For the BLA, as with most underground organizations, money was always a problem. They solved it sometimes by robbing drug dealers (which since drugs even then were a scourge in the black community, this was understandable) and by robbing black nightclubs, which seems a really odd way to finance a black revolution.

The BLA, although much more intent and much more violent, ultimately failed because there was just no sense of order or cohesion. Once the police / FBI actually started focusing on them, they were pretty quickly capture and/or killed.

Of course, the book couldn’t be complete without the SLA and the kidnapping of Patty Hearst. Again, you have some white radicals desperately looking for a black leader to show them the way.  In steps Donald Defreeze, who’s actually a pretty minor on the fringe kind of character. Naively, some small number of white people start to follow them, and if it wasn’t for the violence, it would be somewhat humorous. Nonsensical communiques are issued. Various arguments over sex and various partners are swapped.

It’s not clear even now how much of a willing participant Patty Hearst really was. Was she a victim of Stockholm syndrome? Did she just passively live day to day, expecting to die?  She certainly had ample opportunities to escape. There were times when she actively collaborated with the other members of the SLA. Having said that, she was kept in the closet for weeks at a time and was forced into sexual relationships.

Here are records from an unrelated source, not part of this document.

(** X21.  getOrCreateProjectID of the single-trace program.  With an
    empty key or an empty name it returns an error and does nothing.
    Else it lists the projects of that name (the name escaped).  When
    the listing cannot be sent, fails, is answered with another status
    than 200 or does not decode, the result is an error and no project
    is created.  Otherwise the first listed project of exactly that
    name decides.  When it has a nonempty identifier, that identifier is
    returned and the listing is the only request.  When no listed
    project has that name, or when the first that has it carries the
    empty identifier, whatever follows it in the listing, a POST to
    [/projects] with the name as its body comes next, unless that
    request cannot be built. *)
Theorem X21_single_get_or_create_project_id (apiKey projectName : string) w :
  let headers := [("Authorization", "Bearer " +:+ apiKey);
                  ("Content-Type", "application/json")] in
  let listing :=
    mkRequest "GET" ("https://api.galileo.ai/v2/projects?name="
                     +:+ S.QueryEscape E projectName) headers None in
  let creation :=
    mkRequest "POST" "https://api.galileo.ai/v2/projects" headers
              (Some (JSONFields [("name", projectName)])) in
  let '(res, w') := S.getOrCreateProjectID E apiKey projectName w in
  let failed := (exists e, res = Err e) /\ S.sent w' = S.sent w ++ [listing] in
  let created :=
    match S.urlError E (URL creation) with
    | Some _ => failed
    | None => S.sent w' = S.sent w ++ [listing; creation]
    end in
  if String.eqb apiKey "" || String.eqb projectName ""
  then w' = w /\ exists msg, res = Err (errNew msg)
  else
    match S.urlError E (URL listing) with
    | Some _ => w' = w /\ exists e, res = Err e
    | None =>
        match (S.Do E listing w).1 with
        | Err _ => failed
        | Ok resp =>
            if StatusCode resp =? StatusOK
            then
              match S.decodeSearchProjects E (RespBody resp) with
              | Err _ => failed
              | Ok data =>
                  (forall before p after,
                     data = before ++ p :: after ->
                     Forall (fun q => S.ProjectName_ q <> projectName) before ->
                     S.ProjectName_ p = projectName ->
                     if String.eqb (S.ProjectID_ p) ""
                     then created
                     else res = Ok (S.ProjectID_ p) /\
                          S.sent w' = S.sent w ++ [listing]) /\
                  (Forall (fun q => S.ProjectName_ q <> projectName) data ->
                   created)
              end
            else failed
        end
    end.
Proof.
  cbv zeta. unfold S.getOrCreateProjectID.
  destruct (String.eqb apiKey ""); [simpl; by eauto|].
  destruct (String.eqb projectName ""); [simpl; by eauto|].
  cbn [orb URL]. unfold S.getProjectIDByName.
  rewrite single_makeAPIRequest_cases.
  destruct (S.urlError E _) as [e|]; [by eauto|].
  match goal with
  | |- context [S.Do E ?r w] =>
      pose proof (single_Do_frame E r w) as (_ & _ & Hs);
      destruct (S.Do E r w) as [res0 w1]
  end.
  cbn [fst snd] in *.
  destruct res0 as [resp|e]; [|by eauto].
  destruct (StatusCode resp =? StatusOK); cbn [negb]; [|by eauto].
  destruct (S.decodeSearchProjects E (RespBody resp)) as [data|e]; [|by eauto].
  set (id := S.findProjectID projectName data).
  assert (Hcase :
    forall res w',
      (if negb (String.eqb id "")
       then (Ok id,
             S.logPrintln ("Found existing project '" +:+ projectName
                           +:+ "' with ID: " +:+ id) w1)
       else
         let w2 := S.logPrintln ("Project '" +:+ projectName
                                 +:+ "' not found, creating a new one...") w1 in
         let '(res', w3) := S.createProject E apiKey projectName w2 in
         match res' with
         | Err e => (Err (errWrap "error creating project" e), w3)
         | Ok newProjectID =>
             (Ok newProjectID,
              S.logPrintln ("Successfully created new project '" +:+ projectName
                            +:+ "' with ID: " +:+ newProjectID) w3)
         end) = (res, w') ->
      let listing :=
        mkRequest "GET" ("https://api.galileo.ai/v2/projects?name="
                         +:+ S.QueryEscape E projectName)
          [("Authorization", "Bearer " +:+ apiKey);
           ("Content-Type", "application/json")] None in
      let creation :=
        mkRequest "POST" "https://api.galileo.ai/v2/projects"
          [("Authorization", "Bearer " +:+ apiKey);
           ("Content-Type", "application/json")]
          (Some (JSONFields [("name", projectName)])) in
      if String.eqb id ""
      then match S.urlError E "https://api.galileo.ai/v2/projects" with
           | Some _ => (exists e, res = Err e) /\ S.sent w' = S.sent w ++ [listing]
           | None => S.sent w' = S.sent w ++ [listing; creation]
           end
      else res = Ok id /\ S.sent w' = S.sent w ++ [listing]).
  { intros res w' Hrun. cbv zeta.
    destruct (String.eqb id ""); cbn [negb] in Hrun.
    - pose proof (single_createProject_sent apiKey projectName
          (S.logPrintln ("Project '" +:+ projectName
                         +:+ "' not found, creating a new one...") w1)) as Hc.
      cbv zeta in Hc, Hrun.
      destruct (S.createProject E apiKey projectName _) as [res1 w3].
      destruct (S.urlError E "https://api.galileo.ai/v2/projects") as [e|].
      + destruct Hc as ((e' & ->) & Hc). injection Hrun as <- <-.
        simpl in Hc. split; [by eauto|]. by rewrite Hc, Hs.
      + destruct res1; injection Hrun as <- <-; simpl in *;
          by rewrite Hc, Hs, <- app_assoc.
    - injection Hrun as <- <-. split; [done|]. simpl. by rewrite Hs. }
  match goal with
  | |- (let '(res, w') := ?run in _) =>
      destruct run as [res w']
  end.
  specialize (Hcase res w' eq_refl). cbv zeta in Hcase.
  split.
  - intros before p after Hdata Hbefore Hname.
    assert (id = S.ProjectID_ p) as <-; [|exact Hcase].
    unfold id. subst data. clear -Hbefore Hname.
    induction Hbefore as [|q before Hq _ IH]; simpl.
    + apply String.eqb_eq in Hname. by rewrite Hname.
    + apply String.eqb_neq in Hq. by rewrite Hq.
  - intros Hnone.
    assert (id = "") as Hid; [|by rewrite Hid in Hcase].
    unfold id. clear -Hnone.
    induction Hnone as [|q data Hq _ IH]; simpl; [done|].
    apply String.eqb_neq in Hq. by rewrite Hq.
Qed.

I’d never heard of FALN, a Puerto Rican nationalist group.  They had one major bombing whose intent was to injure and it actually did kill people. Immediately, they disavowed violence. From then on, just like everyone else, their bombs were designed to be small (the size of a ping pong), or was set to go off late at night when no one was around. I still find it amazing that revolutionaries thought that revolutions could occur without bloodshed.

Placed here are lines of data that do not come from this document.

(** The turn the loop returns from is the first that finds the buffer
    full. *)
Lemma poll_loop_last_turn I expected k : ∀ fuel last_len (w : world),
  (k < fuel)%nat →
  (expected ≤ Z.of_nat (length (buffer_at w k)))%Z →
  (∀ j, (j < k)%nat → (Z.of_nat (length (buffer_at w j)) < expected)%Z) →
  ∃ last_k (wk : world),
    bus wk = bus w ∧ bus_calls wk = (bus_calls w + k)%nat ∧ self wk = self w
    ∧ (∃ evs, trace wk = trace w ++ evs)
    ∧ poll_once I expected last_k wk
      = (Val None, snd (poll_loop fuel I expected last_len w)).
Proof.
  induction k as [|k IH]; intros [|fuel] last_len w Hk Hfull Hbefore; try lia.
  - exists last_len, w. rewrite Nat.add_0_r. repeat split; try reflexivity.
    { exists []. now rewrite app_nil_r. }
    simpl. unfold mbind, M_bind. unfold bind at 1.
    rewrite buffer_at_0 in Hfull. apply Z.leb_le in Hfull.
    rewrite poll_once_eq, Hfull. reflexivity.
  - simpl. unfold mbind, M_bind. unfold bind at 1. rewrite poll_once_eq.
    rewrite <- buffer_at_0.
    pose proof (Hbefore 0%nat ltac:(lia)) as H0. apply Z.leb_gt in H0. rewrite H0.
    match goal with |- context [poll_loop fuel I expected ?l ?w1] =>
      destruct (IH fuel l w1) as (last_k & wk & Hb & Hn & Hs & [evs He] & Heq)
    end.
    + lia.
    + erewrite buffer_at_next; [exact Hfull|reflexivity|reflexivity].
    + intros j Hj. erewrite buffer_at_next; [apply Hbefore; lia|reflexivity|reflexivity].
    + exists last_k, wk. simpl in *. repeat split; try assumption.
      * rewrite Hn. lia.
      * rewrite He, <- app_assoc. eauto.
Qed.

Lemma emitted_map_emit (ss : list signal) :
  emitted (map EvEmit ss : list event) = ss.
Proof. induction ss as [|s ss IH]; simpl; [reflexivity|now rewrite IH]. Qed.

Willie Morales is interesting. He was their bomb maker. He was making a bomb and apparently set the time to go off in minutes instead of hours.  It blew up in his apartment, apparently while he was holding it. It blew off nine of his fingers and pieces of it flew into his face, breaking his jaw in multiple places and destroying an eye. Somehow he regained consciousness long enough to destroy as much FALN paperwork as he could and he turned on the gas stove in the hopes of killing as many policeman as he could as he died. This was discovered, so the gas did not go off, and Willie did not die. Later, during his trial, he somehow, missing nine fingers, managed to saw through bars of the prison hospital, throw down a ten foot bandage to use as a rope, and climb down the bandage until he slipped and fell. He was able to get up to a getaway car. He lived in the US for many years underground. He ended up in Mexico where he was captured. His extradition to the US was denied and he went to Cuba, where apparently he still lives.

There was the Family, a primarily black revolutionary group in New York that essentially used white women as patsies to provide cover for them. They started off as a revolutionary organization, but due to the drug addiction of Mutulu Shakur (Tupac’s stepfather), they essentially devolved into your basic criminal bank robbers. Their most famous robbery was the Brink’s robbery where two guards were killed and was most famous for catching the Weatherman underground member Kathy Boudin.